Stored data entries:
(* ===== verification/DeviceMutate.v ===== *)
(** The optimistic loop over device states commits one change on the state
    stored at that moment (internal/core/consistency.go, mutateDeviceState). *)
From S2P Require Import Prelude GoText GoJson GbCodec StoreIO AlarmModel AlarmStore AlarmEngine.
From S2P Require Import MessageClaims DeviceModel DeviceEngine.

Section mutate.
Context `{AlarmDetails} (sched : store_schedule engine_world).

Definition stored (k : string) (w : engine_world) : option DeviceState := dr_states (ew_repo w) !! k.

(** States stay, and their version grows with every change. *)
Definition states_persist (w w' : engine_world) : Prop :=
  ∀ k s, stored k w = Some s → ∃ s', stored k w' = Some s' ∧ (s' = s ∨ ds_Version s < ds_Version s').
#[export] Instance states_persist_po : PreOrder states_persist.
Proof.
  split.
  - intros w k s Hs. exists s. auto.
  - intros w1 w2 w3 H1 H2 k s Hs. destruct (H1 k s Hs) as (s2 & Hs2 & L2).
    destruct (H2 k s2 Hs2) as (s3 & Hs3 & L3). exists s3. split; [done|].
    destruct L2 as [->|L2], L3 as [->|L3]; auto. right. lia.
Qed.

(** What the others may do, and what the change may do while it is computed. *)
Definition device_rely : Prop := ∀ n w, states_persist w (sc_env sched n w).
Definition fn_quiet (calls : nat) (fn : device_fn) : Prop :=
  ∀ s f w n, yields (fn s f) (w, n)
    (λ _ s', states_persist w s'.1 ∧ (n ≤ s'.2 ≤ n + calls)%nat).

(** A failing call does not say that there is no state. *)
Definition honest_faults : Prop := ∀ n e, sc_fail sched n = Some e → err_is e ≠ NotFound.

(** The steps that are not the write: those of the others and of [fn]. *)
Definition meanwhile (fn : device_fn) : relation engine_world :=
  rtc (λ w w', (∃ n, w' = sc_env sched n w) ∨ (∃ s f n, w' = (fn s f (w, n)).2.1)).

Definition put_stored (k : string) (s : DeviceState) (w : engine_world) : engine_world :=
  w <| ew_repo ::= put_state k s |>.

(** How a run of the loop ends. *)
Definition device_outcome (tenant device : string) (fn : device_fn) (w : engine_world)
    (res : res (DeviceState * DeviceState * bool)) (w' : engine_world) : Prop :=
  let k := store_key [tenant; device] in
  match res with
  | Ok (before, after, written) => ∃ wr n wf n' write,
      meanwhile fn w wr ∧ before = default zero_DeviceState (stored k wr) ∧
      fn before (bool_decide (is_Some (stored k wr))) (wr, n) = (Ok write, (wf, n')) ∧
      match write with
      | None => written = false ∧ after = before ∧ w' = wf
      | Some next => written = true ∧
          after = next <| ds_TenantID := tenant |> <| ds_DeviceID := device |>
                    <| ds_Version := wrap64 (ds_Version before + 1) |> ∧
          ∃ wc, meanwhile fn wf wc ∧ stored k wc = stored k wr ∧ w' = put_stored k after wc
      end
  | Err e => meanwhile fn w w' ∧
      ((∃ n, sc_fail sched n = Some e) ∨ (∃ s f w n, (fn s f (w, n)).1 = Err e) ∨
       e = device_conflict device)
  end.

Lemma device_outcome_later tenant device fn w w1 res w' :
  meanwhile fn w w1 → device_outcome tenant device fn w1 res w' → device_outcome tenant device fn w res w'.
Proof.
  intros Hp. destruct res as [[[before after] written]|e]; cbn.
  - intros (wr & n & wf & n' & write & Hm & Hrest). exists wr, n, wf, n', write. split; [by etrans|done].
  - intros [Hm Hrest]. split; [by etrans|done].
Qed.

Lemma repo_call_post {A} (f : device_repo → res A * device_repo) w n (Q : res A → engine_world * nat → Prop) :
  (∀ e, sc_fail sched n = Some e → Q (Err e) (sc_env sched n w, S n)) →
  (let w := sc_env sched n w in
   Q (f (ew_repo w)).1 (w <| ew_repo := (f (ew_repo w)).2 |>, S n)) →
  yields (repo_call sched f) (w, n) Q.
Proof using.
  intros Hf Hok. apply yields_call; [done|]. cbv zeta in *. intros _.
  by destruct (f (ew_repo (sc_env sched n w))).
Qed.
Lemma repo_read_post {A} (f : device_repo → res A) w n (Q : res A → engine_world * nat → Prop) :
  (∀ e, sc_fail sched n = Some e → Q (Err e) (sc_env sched n w, S n)) →
  (let w := sc_env sched n w in Q (f (ew_repo w)) (w, S n)) →
  yields (repo_read sched f) (w, n) Q.
Proof using.
  intros Hf Hok. apply repo_call_post; [done|]. cbv zeta in *. cbn [fst snd].
  by replace (set ew_repo _ _) with (sc_env sched n w) by (by destruct (sc_env sched n w)).
Qed.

TASK DIRECTIONS:
Give back only the lines from the one containing "Lemma device_outcome_later tenant" through the final line of the entries above, exactly as written, both included.

YOUR SOLUTION:
Lemma device_outcome_later tenant device fn w w1 res w' :
  meanwhile fn w w1 → device_outcome tenant device fn w1 res w' → device_outcome tenant device fn w res w'.
Proof.
  intros Hp. destruct res as [[[before after] written]|e]; cbn.
  - intros (wr & n & wf & n' & write & Hm & Hrest). exists wr, n, wf, n', write. split; [by etrans|done].
  - intros [Hm Hrest]. split; [by etrans|done].
Qed.

Lemma repo_call_post {A} (f : device_repo → res A * device_repo) w n (Q : res A → engine_world * nat → Prop) :
  (∀ e, sc_fail sched n = Some e → Q (Err e) (sc_env sched n w, S n)) →
  (let w := sc_env sched n w in
   Q (f (ew_repo w)).1 (w <| ew_repo := (f (ew_repo w)).2 |>, S n)) →
  yields (repo_call sched f) (w, n) Q.
Proof using.
  intros Hf Hok. apply yields_call; [done|]. cbv zeta in *. intros _.
  by destruct (f (ew_repo (sc_env sched n w))).
Qed.
Lemma repo_read_post {A} (f : device_repo → res A) w n (Q : res A → engine_world * nat → Prop) :
  (∀ e, sc_fail sched n = Some e → Q (Err e) (sc_env sched n w, S n)) →
  (let w := sc_env sched n w in Q (f (ew_repo w)) (w, S n)) →
  yields (repo_read sched f) (w, n) Q.
Proof using.
  intros Hf Hok. apply repo_call_post; [done|]. cbv zeta in *. cbn [fst snd].
  by replace (set ew_repo _ _) with (sc_env sched n w) by (by destruct (sc_env sched n w)).
Qed.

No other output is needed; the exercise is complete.